ワシントン:シリアのアフメド・アル・シャラア大統領は画期的な公式訪問のため土曜日に米国に到着した、と同国の国営通信が報じた。
昨年末に長年の支配者バッシャール・アサドを追放したシャラアは、月曜日にホワイトハウスでドナルド・トランプ米大統領と会談する予定だ。
アナリストによれば、1946年の独立以来、シリア大統領によるこのような訪問は初めてだという。
暫定指導者は、5月の米大統領の地域歴訪の際、リヤドでトランプ大統領と初めて会談した。
トム・バラック駐シリア米特使は今月初め、ダーイシュ・グループに対抗する米国主導の国際的な同盟に参加する協定に、シャラア氏が「うまくいけば」署名するだろうと述べた。
「米国はダマスカス近郊に軍事基地を設置し、人道支援を調整し、シリアとイスラエル間の動きを観察することを計画している」、とシリアの外交筋は語った。
金曜日に国務省がシャラア氏をブラックリストから外したことは、広く予想されていたことだった。
国務省のトミー・ピゴット報道官は、シャラア政府は行方不明のアメリカ人の捜索や残存する化学兵器の除去など、アメリカの要求に応えてきたと述べた。
「バシャール・アサドの退陣とアサド政権下での50年以上にわたる抑圧の後、シリアの指導者たちによって示された進歩を評価し、このような措置がとられた」とピゴット報道官は述べた。
同報道官はさらに、「米国のリスト解除は地域の安全保障と安定、そしてシリア主導でシリアが所有する包括的な政治プロセスを促進する」と付け加えた。
SANA通信によると、シリア内務省は土曜日に、ダーイシュの「脅威を無力化するための積極的なキャンペーン」として、61件の家宅捜索を行い、71人を逮捕したと発表した。
アレッポ、イドリブ、ハマス、ホムス、デイル・エズゾール、ラッカ、ダマスカスなど、ダーイシュの潜伏拠点が残っている場所が襲撃の対象となったという。

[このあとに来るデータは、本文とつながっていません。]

(** * ENTH: page-object chunker and merger ([nonAiVersion.py])

    A shallow embedding of the two pure cores of [src/nonAiVersion.py]:

    - [batch_html_by_tokens], the chunker that groups the serialised
      children of a document body into batches bounded by a token limit;
    - [beautify_ruby_class], the merger that flattens several generated
      [class ... end] snippets into one class.

    Python [str] values are modelled as [string]; a character is read as a
    code point below 256.  Whitespace is what [str.isspace], [str.strip],
    [str.split] and the regular-expression class [\s] agree on for such
    code points: 9-13, 28-31, 32, 133 and 160. *)

From Stdlib Require Import Ascii.
From stdpp Require Import base list strings gmap.

#[local] Set Warnings "-clear-no-such-hyp,-level-tolerance".

(** ** Python string primitives *)

Module PyStr.

Definition isspace (c : ascii) : bool :=
  let n := nat_of_ascii c in
  ((9 <=? n)%nat && (n <=? 13)%nat)
  || ((28 <=? n)%nat && (n <=? 32)%nat)
  || (n =? 133)%nat || (n =? 160)%nat.

(** [all(c.isspace() for c in s)] *)
Fixpoint all_space (s : string) : bool :=
  match s with
  | "" => true
  | String c s' => isspace c && all_space s'
  end.

(** [s.lstrip()] *)
Fixpoint lstrip (s : string) : string :=
  match s with
  | "" => ""
  | String c s' => if isspace c then lstrip s' else s
  end.

(** [s.rstrip()] *)
Fixpoint rstrip (s : string) : string :=
  match s with
  | "" => ""
  | String c s' =>
      match rstrip s' with
      | "" => if isspace c then "" else String c ""
      | r => String c r
      end
  end.

(** [s.strip()] *)
Definition strip (s : string) : string := rstrip (lstrip s).

(** [s.startswith(p)], returning the remainder of [s] after [p]. *)
Fixpoint strip_prefix (p s : string) : option string :=
  match p with
  | "" => Some s
  | String a p' =>
      match s with
      | "" => None
      | String b s' => if Ascii.eqb a b then strip_prefix p' s' else None
      end
  end.

Definition startswith (s p : string) : bool :=
  match strip_prefix p s with Some _ => true | None => false end.

(** [s.split(sep)] for a one-character separator. *)
Fixpoint split (sep : ascii) (s : string) : list string :=
  match s with
  | "" => [""]
  | String c s' =>
      if Ascii.eqb c sep then "" :: split sep s'
      else match split sep s' with
           | h :: t => String c h :: t
           | [] => [String c ""]
           end
  end.

(** [sep.join(l)] *)
Fixpoint join (sep : string) (l : list string) : string :=
  match l with
  | [] => ""
  | x :: rest =>
      match rest with
      | [] => x
      | _ :: _ => x +:+ sep +:+ join sep rest
      end
  end.

(** [s.replace(old, new)] for a non-empty [old]: a left-to-right scan that
    replaces every non-overlapping occurrence.  [skip] counts the characters
    of an occurrence that was just replaced and still has to be stepped
    over. *)
Fixpoint replace_from (old new : string) (skip : nat) (s : string) : string :=
  match s with
  | "" => ""
  | String c s' =>
      match skip with
      | S k => replace_from old new k s'
      | O =>
          if startswith s old
          then new +:+ replace_from old new (String.length old - 1) s'
          else String c (replace_from old new 0 s')
      end
  end.

Definition replace (old new s : string) : string := replace_from old new 0 s.

(** [s.split()]: the maximal runs of non-whitespace characters. *)
Fixpoint split_ws (s : string) : list string :=
  match s with
  | "" => []
  | String c s' =>
      if isspace c then split_ws s'
      else match s' with
           | "" => [String c ""]
           | String c' _ =>
               if isspace c' then String c "" :: split_ws s'
               else match split_ws s' with
                    | h :: t => String c h :: t
                    | [] => [String c ""]
                    end
           end
  end.

(** Longest prefix of [s] whose characters satisfy [p] (a greedy [[...]+]
    or [[...]*] of a regular expression). *)
Fixpoint take_while (p : ascii → bool) (s : string) : string :=
  match s with
  | "" => ""
  | String c s' => if p c then String c (take_while p s') else ""
  end.

(** Python truthiness of a string. *)
Definition truthy (s : string) : bool :=
  match s with "" => false | _ => true end.

Definition LF : ascii := "010"%char.
Definition CR : ascii := "013"%char.
Definition nl : string := String LF "".
Definition cr : string := String CR "".

End PyStr.

Import PyStr.

(** ** The chunker: [count_tokens] and [batch_html_by_tokens] *)

(** [len(text.split())] *)
Definition count_tokens (text : string) : Z :=
  Z.of_nat (length (split_ws text)).

Module Chunker.

(** Loop state of [batch_html_by_tokens]. *)
Record state := mk_state {
  batches : list string;
  current_batch : string
}.

Definition init : state := mk_state [] "".

(** One iteration of [for element in body.children].  [element] is
    [str(element)], the serialisation of one direct child of the body after
    the script nodes have been removed by the HTML library. *)
Definition step (token_limit : Z) (st : state) (element : string) : state :=
  let elem_str := strip element in
  if negb (truthy elem_str) then st
  else
    let tokens_in_elem := count_tokens elem_str in
    if (token_limit <? tokens_in_elem)%Z then
      let st1 :=
        if truthy (current_batch st)
        then mk_state (batches st ++ [current_batch st]) ""
        else st in
      mk_state (batches st1 ++ [elem_str]) (current_batch st1)
    else
      let current_tokens := count_tokens (current_batch st) in
      if (current_tokens + tokens_in_elem <=? token_limit)%Z
      then mk_state (batches st) (current_batch st +:+ nl +:+ elem_str)
      else mk_state (batches st ++ [current_batch st]) elem_str.

(** The trailing [if current_batch: batches.append(current_batch)]. *)
Definition finish (st : state) : list string :=
  if truthy (current_batch st)
  then batches st ++ [current_batch st]
  else batches st.

Definition run (token_limit : Z) (children : list string) : state :=
  foldl (step token_limit) init children.

(** The list [batches] before wrapping. *)
Definition batch_contents (children : list string) (token_limit : Z)
  : list string :=
  finish (run token_limit children).

Definition wrap (batch : string) : string :=
  "<html><head></head><body>" +:+ batch +:+ "</body></html>".

End Chunker.

(** [batch_html_by_tokens], over the serialised children of the body. *)
Definition batch_html_by_tokens (children : list string) (token_limit : Z)
  : list string :=
  map Chunker.wrap (Chunker.batch_contents children token_limit).

(** ** The merger: [beautify_ruby_class] *)

Module Merger.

米国到着後、シャラア氏はソーシャルメディアで、中米中央司令部(CENTCOM)のブラッド・クーパー司令官や、イラクでの対ダーイシュ国際作戦の責任者であるケビン・ランバート氏とバスケットボールをするビデオを、”work hard, play harder “というキャプションとともに公開した。
変容
シャラア氏のワシントン訪問は、9月の画期的な国連訪問(アメリカ国内では初)に続くもので、ニューヨークの国連総会で演説した数十年ぶりの元武力勢力シリア大統領となった。

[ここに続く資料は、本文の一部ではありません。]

Definition ToolpathState_isValid (s : ToolpathState) : bool :=
  let '(a, b, c) := rotaryAxes_ s in
  disfinite (vx (state_position_ s)) &&
  disfinite (vy (state_position_ s)) &&
  disfinite (vz (state_position_ s)) &&
  disfinite a && disfinite b && disfinite c &&
  disfinite (feedRate_ s) &&
  disfinite (spindleRPM_ s).

Definition ToolpathState_isCoolantOn (s : ToolpathState) : bool :=
  negb (CoolantState_eqb (coolantState_ s) CoolantOff).

(** [operator==]: member by member, the [double]s with [==]. *)
Definition ToolpathState_eqb (s other : ToolpathState) : bool :=
  let '(a, b, c) := rotaryAxes_ s in
  let '(a', b', c') := rotaryAxes_ other in
  (vx (state_position_ s) =? vx (state_position_ other)) &&
  (vy (state_position_ s) =? vy (state_position_ other)) &&
  (vz (state_position_ s) =? vz (state_position_ other)) &&
  (a =? a') && (b =? b') && (c =? c') &&
  (feedRate_ s =? feedRate_ other) &&
  (spindleRPM_ s =? spindleRPM_ other) &&
  String.eqb (activeToolId_ s) (activeToolId_ other) &&
  CoolantState_eqb (coolantState_ s) (coolantState_ other) &&
  CoordinateMode_eqb (coordinateMode_ s) (coordinateMode_ other).

(** [operator!=] *)
Definition ToolpathState_neqb (s other : ToolpathState) : bool :=
  negb (ToolpathState_eqb s other).

(* ================================================================== *)
(** * 12. toolpath/ToolpathMove.h, toolpath/Toolpath.h                *)
(* ================================================================== *)

(** The constructor is private: a move is built by the factories only. *)
Record ToolpathMove : Type := mkToolpathMoveRaw {
  moveType_ : MoveType;
  startState_ : ToolpathState;
  endState_ : ToolpathState;
  arcCenter_ : option (Vec3 D);
  dwellDuration_ : D;
  rapidAllowed_ : bool
}.

Definition ToolpathMove_rapid (start end_ : ToolpathState) : ToolpathMove :=
  mkToolpathMoveRaw Rapid start end_ None (of_Z 0) true.

Definition ToolpathMove_linear (start end_ : ToolpathState) : ToolpathMove :=
  mkToolpathMoveRaw Linear start end_ None (of_Z 0) false.

Definition ToolpathMove_arc (arcType : MoveType) (start end_ : ToolpathState)
  (center : Vec3 D) : ToolpathMove :=
  mkToolpathMoveRaw arcType start end_ (Some center) (of_Z 0) false.

Definition ToolpathMove_dwell (state : ToolpathState) (duration : D) : ToolpathMove :=
  mkToolpathMoveRaw Dwell state state None duration false.

Definition ToolpathMove_toolChange (state : ToolpathState) (newToolId : string) : ToolpathMove :=
  let endState := state in
  (* Note: In real implementation, endState would have newToolId set *)
  mkToolpathMoveRaw ToolChange state endState None (of_Z 0) false.

Definition ToolpathMove_spindleStart (state : ToolpathState) (rpm : D) : ToolpathMove :=
  let endState := state in
  mkToolpathMoveRaw SpindleStart state endState None (of_Z 0) false.

Definition ToolpathMove_spindleStop (state : ToolpathState) : ToolpathMove :=
  let endState := state in
  mkToolpathMoveRaw SpindleStop state endState None (of_Z 0) false.

Definition ToolpathMove_getMoveType (m : ToolpathMove) : MoveType := moveType_ m.
Definition ToolpathMove_getStartState (m : ToolpathMove) : ToolpathState := startState_ m.
Definition ToolpathMove_getEndState (m : ToolpathMove) : ToolpathState := endState_ m.
Definition ToolpathMove_getArcCenter (m : ToolpathMove) : option (Vec3 D) := arcCenter_ m.
Definition ToolpathMove_isRapidAllowed (m : ToolpathMove) : bool := rapidAllowed_ m.

Definition ToolpathMove_isValid (m : ToolpathMove) : bool :=
  if negb (ToolpathState_isValid (startState_ m)) || negb (ToolpathState_isValid (endState_ m))
  then false
  else if requiresFeedrate (moveType_ m) && negb (ToolpathState_hasFeedRate (endState_ m))
  then false
  else if isArcMove (moveType_ m) && negb (match arcCenter_ m with Some _ => true | None => false end)
  then false
  else if MoveType_eqb (moveType_ m) Rapid && negb (rapidAllowed_ m)
  then false
  else true.

Definition ToolpathMove_isZeroLength (m : ToolpathMove) : bool :=
  if MoveType_eqb (moveType_ m) Dwell ||
     MoveType_eqb (moveType_ m) ToolChange ||
     MoveType_eqb (moveType_ m) SpindleStart ||
     MoveType_eqb (moveType_ m) SpindleStop
  then false
  else
    let delta := Vec3_sub (ToolpathState_getPosition (endState_ m))
                          (ToolpathState_getPosition (startState_ m)) in
    Vec3_lengthSquared delta <? lit 1 12.

Definition ToolpathMove_getDwellDuration (m : ToolpathMove) : D := dwellDuration_ m.

(** The arc length calls [std::acos]. *)
Context `{Libm D}.

Definition ToolpathMove_calculateArcLength (m : ToolpathMove) : D :=
  match arcCenter_ m with
  | None => of_Z 0
  | Some center =>
      let start := ToolpathState_getPosition (startState_ m) in
      let end_ := ToolpathState_getPosition (endState_ m) in
      (* Calculate radius *)
      let startVec := Vec3_sub start center in
      let endVec := Vec3_sub end_ center in
      let radius := Vec3_length startVec in
      if radius <? lit 1 9
      then of_Z 0
      else
        (* Calculate angle *)
        let dot := (vx startVec * vx endVec + vy startVec * vy endVec +
                    vz startVec * vz endVec) / (radius * radius) in
        let dot := std_max (of_Z (-1)) (std_min (of_Z 1) dot) in (* Clamp to [-1, 1] *)
        let angle := dacos dot in
        (* Arc length = radius * angle *)
        radius * angle
  end.

Definition ToolpathMove_getLength (m : ToolpathMove) : D :=
  if MoveType_eqb (moveType_ m) Dwell ||
     MoveType_eqb (moveType_ m) ToolChange ||
     MoveType_eqb (moveType_ m) SpindleStart ||
     MoveType_eqb (moveType_ m) SpindleStop
  then of_Z 0
  else if isArcMove (moveType_ m)
  then ToolpathMove_calculateArcLength m
  else
    (* Linear or rapid *)
    let delta := Vec3_sub (ToolpathState_getPosition (endState_ m))
                          (ToolpathState_getPosition (startState_ m)) in
    Vec3_length delta.

(** [getEstimatedTime(defaultRapidRate = 10000.0)], in seconds. *)
Definition ToolpathMove_getEstimatedTime (m : ToolpathMove) (defaultRapidRate : D) : D :=
  if MoveType_eqb (moveType_ m) Dwell
  then dwellDuration_ m
  else if MoveType_eqb (moveType_ m) ToolChange
  then of_Z 5 (* Estimate 5 seconds for tool change *)
  else if MoveType_eqb (moveType_ m) SpindleStart || MoveType_eqb (moveType_ m) SpindleStop
  then lit 1 1 (* Estimate 0.1 seconds for spindle control *)
  else
    let length := ToolpathMove_getLength m in
    let rate := if MoveType_eqb (moveType_ m) Rapid
                then defaultRapidRate
                else ToolpathState_getFeedRate (endState_ m) in
    if rate <=? of_Z 0
    then of_Z 0
    else (length / rate) * of_Z 60. (* Convert to seconds *)

(** [toolUsage_] is a [std::unordered_map<std::string, std::size_t>]:
    here an association list with one entry per key. *)
Fixpoint toolUsage_increment (toolId : string) (usage : list (string * nat)) : list (string * nat) :=
  match usage with
  | [] => [(toolId, 1)]
  | (k, n) :: rest =>
      if String.eqb k toolId then (k, S n) :: rest
      else (k, n) :: toolUsage_increment toolId rest
  end.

木曜日、ワシントンは安全保障理事会での対シリア制裁解除の投票を主導した。
かつてアルカイダに属していたシャラア氏のグループ、ハヤト・タハリール・アル・シャーム(HTS)は、最近7月にワシントンによってテロリストグループとしての登録を解除された。
政権を奪取して以来、シリアの新しい指導者たちは暴力的な過去から脱却し、一般のシリア人や外国勢力にとってより寛容な穏健派のイメージを示そうとしてきた。
ホワイトハウスの訪問は、「新しいシリアに対するアメリカのコミットメントをさらに証明するものであり、シリアの新しい指導者にとって非常に象徴的な瞬間である」
シャラア氏は、13年にわたる残虐な内戦の後、再建に大きな課題を抱えるシリアのために資金を求めると見られている。
世界銀行は10月、シリア再建にかかる費用の「保守的な最良見積もり」を2160億ドルとしている。